Dataset extract:
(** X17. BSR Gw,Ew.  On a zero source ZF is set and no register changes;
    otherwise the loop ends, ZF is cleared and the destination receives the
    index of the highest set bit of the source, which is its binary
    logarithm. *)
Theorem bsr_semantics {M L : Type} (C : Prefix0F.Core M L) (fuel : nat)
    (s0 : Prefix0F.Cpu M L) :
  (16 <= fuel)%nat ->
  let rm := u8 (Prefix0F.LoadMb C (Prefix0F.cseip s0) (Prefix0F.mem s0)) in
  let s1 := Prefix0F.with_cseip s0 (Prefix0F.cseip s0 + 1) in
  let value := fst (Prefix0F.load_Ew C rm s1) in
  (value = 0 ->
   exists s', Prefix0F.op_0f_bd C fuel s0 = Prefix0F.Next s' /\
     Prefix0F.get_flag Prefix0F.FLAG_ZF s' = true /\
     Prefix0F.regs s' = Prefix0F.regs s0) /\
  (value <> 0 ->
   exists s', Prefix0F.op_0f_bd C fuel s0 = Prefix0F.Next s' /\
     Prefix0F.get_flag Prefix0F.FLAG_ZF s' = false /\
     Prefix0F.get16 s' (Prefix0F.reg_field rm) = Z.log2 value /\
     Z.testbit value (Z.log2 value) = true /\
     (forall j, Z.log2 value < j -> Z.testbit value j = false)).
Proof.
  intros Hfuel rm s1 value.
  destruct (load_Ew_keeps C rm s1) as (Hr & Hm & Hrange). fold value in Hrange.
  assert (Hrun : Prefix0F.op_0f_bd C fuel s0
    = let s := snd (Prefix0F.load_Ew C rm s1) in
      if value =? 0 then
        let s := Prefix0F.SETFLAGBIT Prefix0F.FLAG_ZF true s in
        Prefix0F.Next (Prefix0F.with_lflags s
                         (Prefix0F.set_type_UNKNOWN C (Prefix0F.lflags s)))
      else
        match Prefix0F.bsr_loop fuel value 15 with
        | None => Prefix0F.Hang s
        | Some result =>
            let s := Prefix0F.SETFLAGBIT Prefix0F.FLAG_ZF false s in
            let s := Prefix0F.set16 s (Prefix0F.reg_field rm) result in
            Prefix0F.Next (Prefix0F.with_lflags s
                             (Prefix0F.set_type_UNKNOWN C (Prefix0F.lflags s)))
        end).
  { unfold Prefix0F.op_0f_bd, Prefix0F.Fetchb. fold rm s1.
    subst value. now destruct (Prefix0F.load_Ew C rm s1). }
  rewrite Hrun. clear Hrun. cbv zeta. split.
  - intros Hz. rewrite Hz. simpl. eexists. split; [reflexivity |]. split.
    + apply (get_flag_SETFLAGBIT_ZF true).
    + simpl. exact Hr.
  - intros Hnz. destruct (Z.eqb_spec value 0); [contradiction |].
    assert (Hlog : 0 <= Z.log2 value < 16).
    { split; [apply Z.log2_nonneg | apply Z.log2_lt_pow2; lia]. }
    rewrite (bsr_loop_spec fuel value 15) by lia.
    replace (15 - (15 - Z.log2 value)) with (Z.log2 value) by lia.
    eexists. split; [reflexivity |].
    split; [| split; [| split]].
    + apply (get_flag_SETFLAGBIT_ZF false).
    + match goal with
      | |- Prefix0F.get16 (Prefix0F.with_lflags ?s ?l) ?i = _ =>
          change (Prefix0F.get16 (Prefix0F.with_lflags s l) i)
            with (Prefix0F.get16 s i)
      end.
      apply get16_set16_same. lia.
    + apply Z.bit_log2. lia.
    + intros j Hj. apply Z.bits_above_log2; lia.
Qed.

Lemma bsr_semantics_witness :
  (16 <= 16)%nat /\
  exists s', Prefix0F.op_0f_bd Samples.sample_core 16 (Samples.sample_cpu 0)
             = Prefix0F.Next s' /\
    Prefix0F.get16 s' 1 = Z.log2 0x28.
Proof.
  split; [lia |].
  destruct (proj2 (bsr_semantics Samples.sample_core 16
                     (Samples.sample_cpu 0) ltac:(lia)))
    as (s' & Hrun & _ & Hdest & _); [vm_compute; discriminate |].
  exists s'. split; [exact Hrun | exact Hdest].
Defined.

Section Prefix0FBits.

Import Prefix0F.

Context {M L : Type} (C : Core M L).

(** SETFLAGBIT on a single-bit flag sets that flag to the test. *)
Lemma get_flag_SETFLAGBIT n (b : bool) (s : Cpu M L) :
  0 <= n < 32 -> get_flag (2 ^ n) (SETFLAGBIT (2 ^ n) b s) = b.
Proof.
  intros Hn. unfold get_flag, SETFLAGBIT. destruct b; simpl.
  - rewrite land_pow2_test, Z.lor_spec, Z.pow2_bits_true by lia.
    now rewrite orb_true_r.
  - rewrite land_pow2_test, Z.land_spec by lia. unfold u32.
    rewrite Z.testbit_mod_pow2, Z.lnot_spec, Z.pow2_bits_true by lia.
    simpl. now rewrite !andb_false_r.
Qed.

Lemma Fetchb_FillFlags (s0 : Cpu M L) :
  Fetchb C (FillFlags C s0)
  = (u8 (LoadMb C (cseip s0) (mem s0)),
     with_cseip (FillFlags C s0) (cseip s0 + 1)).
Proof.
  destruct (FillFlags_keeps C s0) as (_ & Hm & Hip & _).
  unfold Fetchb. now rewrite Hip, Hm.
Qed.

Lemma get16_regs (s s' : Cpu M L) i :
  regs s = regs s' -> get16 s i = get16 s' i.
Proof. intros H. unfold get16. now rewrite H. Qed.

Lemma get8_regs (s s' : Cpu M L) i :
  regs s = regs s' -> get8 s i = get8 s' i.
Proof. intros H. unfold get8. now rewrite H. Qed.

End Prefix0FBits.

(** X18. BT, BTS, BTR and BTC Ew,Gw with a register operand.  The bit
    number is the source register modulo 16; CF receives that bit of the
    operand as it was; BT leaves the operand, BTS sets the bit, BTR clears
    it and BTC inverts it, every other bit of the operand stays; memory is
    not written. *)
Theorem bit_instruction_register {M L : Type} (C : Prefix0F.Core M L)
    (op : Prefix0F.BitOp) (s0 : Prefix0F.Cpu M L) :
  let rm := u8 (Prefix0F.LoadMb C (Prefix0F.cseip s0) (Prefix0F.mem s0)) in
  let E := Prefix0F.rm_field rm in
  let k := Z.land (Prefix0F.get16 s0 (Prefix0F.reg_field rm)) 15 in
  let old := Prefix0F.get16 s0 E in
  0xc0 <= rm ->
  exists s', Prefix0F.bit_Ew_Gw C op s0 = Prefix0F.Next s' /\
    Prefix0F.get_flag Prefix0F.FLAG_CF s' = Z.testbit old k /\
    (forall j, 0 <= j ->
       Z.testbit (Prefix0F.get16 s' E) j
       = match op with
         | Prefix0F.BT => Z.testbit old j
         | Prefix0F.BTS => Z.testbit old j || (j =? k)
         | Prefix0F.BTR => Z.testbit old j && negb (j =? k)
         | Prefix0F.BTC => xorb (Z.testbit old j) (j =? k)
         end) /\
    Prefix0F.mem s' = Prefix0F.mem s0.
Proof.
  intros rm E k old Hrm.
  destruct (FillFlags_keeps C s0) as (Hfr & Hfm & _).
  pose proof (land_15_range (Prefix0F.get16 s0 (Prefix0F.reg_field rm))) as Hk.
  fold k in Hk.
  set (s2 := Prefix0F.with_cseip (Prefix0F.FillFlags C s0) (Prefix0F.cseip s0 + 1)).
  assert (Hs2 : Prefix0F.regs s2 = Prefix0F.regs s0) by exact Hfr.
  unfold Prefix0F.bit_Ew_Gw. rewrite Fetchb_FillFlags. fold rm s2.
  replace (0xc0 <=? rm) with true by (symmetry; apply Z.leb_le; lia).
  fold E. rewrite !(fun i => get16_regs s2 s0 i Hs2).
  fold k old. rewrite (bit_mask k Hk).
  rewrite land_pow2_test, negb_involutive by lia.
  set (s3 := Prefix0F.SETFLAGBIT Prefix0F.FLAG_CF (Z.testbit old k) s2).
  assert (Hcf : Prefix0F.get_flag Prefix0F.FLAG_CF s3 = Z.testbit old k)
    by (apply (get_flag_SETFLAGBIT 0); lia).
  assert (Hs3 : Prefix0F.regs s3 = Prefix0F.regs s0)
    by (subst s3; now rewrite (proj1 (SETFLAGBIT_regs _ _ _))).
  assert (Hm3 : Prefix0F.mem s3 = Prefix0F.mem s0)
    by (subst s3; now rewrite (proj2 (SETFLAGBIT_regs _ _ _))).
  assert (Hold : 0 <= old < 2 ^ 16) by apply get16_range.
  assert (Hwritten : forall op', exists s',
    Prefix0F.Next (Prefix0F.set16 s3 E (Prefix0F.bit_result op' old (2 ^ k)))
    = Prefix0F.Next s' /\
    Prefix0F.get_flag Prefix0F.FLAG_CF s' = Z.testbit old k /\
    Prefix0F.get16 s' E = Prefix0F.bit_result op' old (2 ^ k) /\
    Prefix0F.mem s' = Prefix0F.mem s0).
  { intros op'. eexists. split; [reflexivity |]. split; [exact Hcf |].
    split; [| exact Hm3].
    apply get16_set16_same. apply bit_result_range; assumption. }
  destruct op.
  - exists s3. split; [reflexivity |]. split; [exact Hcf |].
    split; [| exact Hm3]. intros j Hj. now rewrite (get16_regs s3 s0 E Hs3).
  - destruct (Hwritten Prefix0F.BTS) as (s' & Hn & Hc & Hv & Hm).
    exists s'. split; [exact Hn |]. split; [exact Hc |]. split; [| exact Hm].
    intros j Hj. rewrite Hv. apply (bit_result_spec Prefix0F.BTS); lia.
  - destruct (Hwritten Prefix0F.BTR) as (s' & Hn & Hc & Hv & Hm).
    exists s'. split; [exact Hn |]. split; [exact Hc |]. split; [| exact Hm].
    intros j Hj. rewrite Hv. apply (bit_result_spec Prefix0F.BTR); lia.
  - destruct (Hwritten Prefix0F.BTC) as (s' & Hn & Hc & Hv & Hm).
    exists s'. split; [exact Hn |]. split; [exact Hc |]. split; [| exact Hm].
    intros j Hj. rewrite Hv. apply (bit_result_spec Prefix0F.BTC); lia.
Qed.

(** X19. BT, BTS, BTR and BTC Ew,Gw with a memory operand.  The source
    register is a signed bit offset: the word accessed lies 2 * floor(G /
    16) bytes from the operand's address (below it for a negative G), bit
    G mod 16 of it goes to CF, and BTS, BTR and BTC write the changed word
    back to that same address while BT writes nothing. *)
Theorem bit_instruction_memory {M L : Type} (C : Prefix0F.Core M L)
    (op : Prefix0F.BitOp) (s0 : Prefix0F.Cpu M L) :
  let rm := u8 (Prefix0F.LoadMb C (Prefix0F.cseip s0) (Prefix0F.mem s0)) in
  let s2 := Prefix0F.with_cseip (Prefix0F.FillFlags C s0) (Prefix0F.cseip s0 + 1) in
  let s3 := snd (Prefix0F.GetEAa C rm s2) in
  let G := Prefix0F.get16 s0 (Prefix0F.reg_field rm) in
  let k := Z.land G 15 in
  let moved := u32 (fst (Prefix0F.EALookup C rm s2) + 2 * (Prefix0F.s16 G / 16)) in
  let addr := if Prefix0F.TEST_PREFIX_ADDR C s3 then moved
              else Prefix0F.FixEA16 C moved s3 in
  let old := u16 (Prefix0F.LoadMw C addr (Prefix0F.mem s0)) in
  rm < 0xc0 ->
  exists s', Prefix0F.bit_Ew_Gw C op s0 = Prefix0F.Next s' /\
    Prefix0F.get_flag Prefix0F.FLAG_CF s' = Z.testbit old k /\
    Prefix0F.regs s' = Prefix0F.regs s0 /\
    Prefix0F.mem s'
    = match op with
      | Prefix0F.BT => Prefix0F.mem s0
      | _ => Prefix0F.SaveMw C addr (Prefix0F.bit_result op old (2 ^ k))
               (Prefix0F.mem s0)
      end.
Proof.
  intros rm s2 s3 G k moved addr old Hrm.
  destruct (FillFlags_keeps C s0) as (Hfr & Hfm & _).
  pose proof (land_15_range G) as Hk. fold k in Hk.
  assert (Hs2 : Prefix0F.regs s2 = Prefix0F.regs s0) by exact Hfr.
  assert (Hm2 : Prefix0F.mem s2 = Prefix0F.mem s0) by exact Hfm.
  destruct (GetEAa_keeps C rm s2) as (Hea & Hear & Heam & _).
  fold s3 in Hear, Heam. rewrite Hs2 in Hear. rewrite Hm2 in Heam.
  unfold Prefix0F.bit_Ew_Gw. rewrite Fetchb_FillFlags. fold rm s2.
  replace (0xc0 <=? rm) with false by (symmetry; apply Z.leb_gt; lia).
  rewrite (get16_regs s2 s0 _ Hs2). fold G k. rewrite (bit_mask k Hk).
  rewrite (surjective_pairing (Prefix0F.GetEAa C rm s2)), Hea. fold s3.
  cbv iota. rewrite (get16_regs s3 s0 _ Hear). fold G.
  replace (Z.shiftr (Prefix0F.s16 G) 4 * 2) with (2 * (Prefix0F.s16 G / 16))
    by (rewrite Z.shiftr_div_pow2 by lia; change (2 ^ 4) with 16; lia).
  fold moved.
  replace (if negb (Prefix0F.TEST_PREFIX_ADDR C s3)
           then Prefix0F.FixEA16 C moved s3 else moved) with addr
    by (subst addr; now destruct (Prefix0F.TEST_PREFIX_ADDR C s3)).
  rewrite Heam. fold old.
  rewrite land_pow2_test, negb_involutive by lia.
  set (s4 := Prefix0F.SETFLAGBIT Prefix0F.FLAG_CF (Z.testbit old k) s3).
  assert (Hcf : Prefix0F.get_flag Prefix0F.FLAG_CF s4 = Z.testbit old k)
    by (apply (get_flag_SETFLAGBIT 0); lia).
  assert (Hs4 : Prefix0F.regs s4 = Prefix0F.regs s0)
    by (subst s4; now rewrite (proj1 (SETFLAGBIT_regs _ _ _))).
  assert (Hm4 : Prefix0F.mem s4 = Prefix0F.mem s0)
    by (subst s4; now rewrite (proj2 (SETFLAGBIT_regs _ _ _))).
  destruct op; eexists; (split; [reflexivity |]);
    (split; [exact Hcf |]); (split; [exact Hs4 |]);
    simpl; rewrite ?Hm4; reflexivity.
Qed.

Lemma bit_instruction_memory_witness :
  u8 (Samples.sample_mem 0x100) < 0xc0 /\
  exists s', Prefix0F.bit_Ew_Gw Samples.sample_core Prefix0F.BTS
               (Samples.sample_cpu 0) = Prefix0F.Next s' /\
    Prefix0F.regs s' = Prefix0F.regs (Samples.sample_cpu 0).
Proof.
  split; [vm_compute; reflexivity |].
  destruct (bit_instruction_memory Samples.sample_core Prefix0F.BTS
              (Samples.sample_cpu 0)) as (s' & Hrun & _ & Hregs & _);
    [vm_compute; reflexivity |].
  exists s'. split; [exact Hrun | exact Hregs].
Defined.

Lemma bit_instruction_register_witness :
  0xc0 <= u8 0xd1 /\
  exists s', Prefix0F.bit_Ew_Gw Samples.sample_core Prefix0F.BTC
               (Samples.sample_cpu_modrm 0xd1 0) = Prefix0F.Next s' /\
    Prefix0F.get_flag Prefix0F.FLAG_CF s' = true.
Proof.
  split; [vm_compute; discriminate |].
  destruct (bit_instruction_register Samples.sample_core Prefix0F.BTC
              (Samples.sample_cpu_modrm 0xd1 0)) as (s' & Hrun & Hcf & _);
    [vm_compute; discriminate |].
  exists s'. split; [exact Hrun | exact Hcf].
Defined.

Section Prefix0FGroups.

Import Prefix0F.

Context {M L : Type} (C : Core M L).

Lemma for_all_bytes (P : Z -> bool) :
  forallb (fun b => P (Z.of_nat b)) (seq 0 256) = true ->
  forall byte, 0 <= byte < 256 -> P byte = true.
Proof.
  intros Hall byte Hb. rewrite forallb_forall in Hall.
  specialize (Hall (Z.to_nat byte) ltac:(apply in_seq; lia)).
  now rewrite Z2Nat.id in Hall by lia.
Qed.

The problem:
What you return should be the lines from the beginning of the records through the one that contains "let s1 := Prefix0F.with_cseip", repeated exactly and with no additions.

Your response:
(** X17. BSR Gw,Ew.  On a zero source ZF is set and no register changes;
    otherwise the loop ends, ZF is cleared and the destination receives the
    index of the highest set bit of the source, which is its binary
    logarithm. *)
Theorem bsr_semantics {M L : Type} (C : Prefix0F.Core M L) (fuel : nat)
    (s0 : Prefix0F.Cpu M L) :
  (16 <= fuel)%nat ->
  let rm := u8 (Prefix0F.LoadMb C (Prefix0F.cseip s0) (Prefix0F.mem s0)) in
  let s1 := Prefix0F.with_cseip s0 (Prefix0F.cseip s0 + 1) in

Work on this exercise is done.